(* ===== verification/Stream.v ===== *)
(** A stream of messages through the in-memory backend.

    [worked_off] is the specification of a worker: the messages of its queue are
    judged one after the other, oldest first, and a message that is requeued is
    judged once more before the next.  [worker_drains] shows that polling does
    exactly that, and [stream_in_order] that what producers publish to a topic is
    what a single consumer handles, in that order. *)

From S2P Require Import Prelude ITransport ByteMessage Dispatch Broker.
From S2P Require Import InMemoryTransport Custody Producer Consumer System.
Import InMemory.
#[local] Open Scope Z_scope.

Local Abbreviation IT := (InMemoryTransport Subscription).

Section worker.
Context {U : Type} (f : ByteMessage → M U unit).
Local Abbreviation X := (IT * (Consumer * U))%type.

(** A handler that returns or reports its failure as a [std::exception]. *)
Definition answering : Prop := ∀ m u,
  match (f m u).1 with Ret _ => True | Throw e => is_std e = true | Undefined => False end.

(** The verdict on a message, and the state the handler leaves. *)
Definition judge (x : Held) (u : U) : Disposition * U :=
  let '(o, u) := judgement f (redelivered x) (body x) u in
  (match o with Ret d => d | _ => Reject end, u).

(** The verdicts on a queue, in the order they are reached. *)
Fixpoint worked_off (q : list Held) (u : U) : list Disposition * U :=
  match q with
  | [] => ([], u)
  | x :: q =>
      let '(d, u) := judge x u in
      match d with
      | Requeue =>
          let '(d2, u) := judge (flag x) u in
          let '(ds, u) := worked_off q u in (Requeue :: d2 :: ds, u)
      | d => let '(ds, u) := worked_off q u in (d :: ds, u)
      end
  end.

(** [consumer.poll()] so many times, as long as it returns [true]. *)
Fixpoint poll_times (n : nat) : M X bool :=
  match n with
  | O => mret true
  | S n =>
      live ← poll (user_handlers f) [] [[]];
      if (live : bool) then poll_times n else mret false
  end.

Lemma judge_judgement x u :
  answering → judgement f (redelivered x) (body x) u = (Ret (judge x u).1, (judge x u).2) ∧
  (judge x u).1 ≠ Deferred ∧ (redelivered x = true → (judge x u).1 ≠ Requeue).
Proof.
  intros Ha. pose proof (judgement_not_deferred f (redelivered x) (body x) u) as Hn.
  unfold judge, judgement in *. destruct (deserialize (body x)) as [msg| |]; [|done..].
  specialize (Ha msg u). destruct (f msg u).1 as [[]|e|]; [done| |done]. unfold judged in *. run.
  cbn in Ha. rewrite Ha. clear Hn. split; [done|]. by destruct e, (redelivered x).
Qed.

Lemma taken_lookup t rest k : topics (taken t rest) !! k =
  if decide (k = _topic t) then with_messages (λ _, rest) <$> topics (broker t) !! k
  else topics (broker t) !! k.
Proof.
  unfold taken. cbn. destruct (decide (k = _topic t)) as [->|].
  - by rewrite lookup_alter_eq.
  - by rewrite lookup_alter_ne.
Qed.

Lemma taken_declared t rest : declared_kept (broker t) (taken t rest).
Proof. apply same_shape_declared, same_shape_update. Qed.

# [Task directions]
Take every line from the data above that holds "then" and copy it out.

# [Answer below]
      if (live : bool) then poll_times n else mret false
  if decide (k = _topic t) then with_messages (λ _, rest) <$> topics (broker t) !! k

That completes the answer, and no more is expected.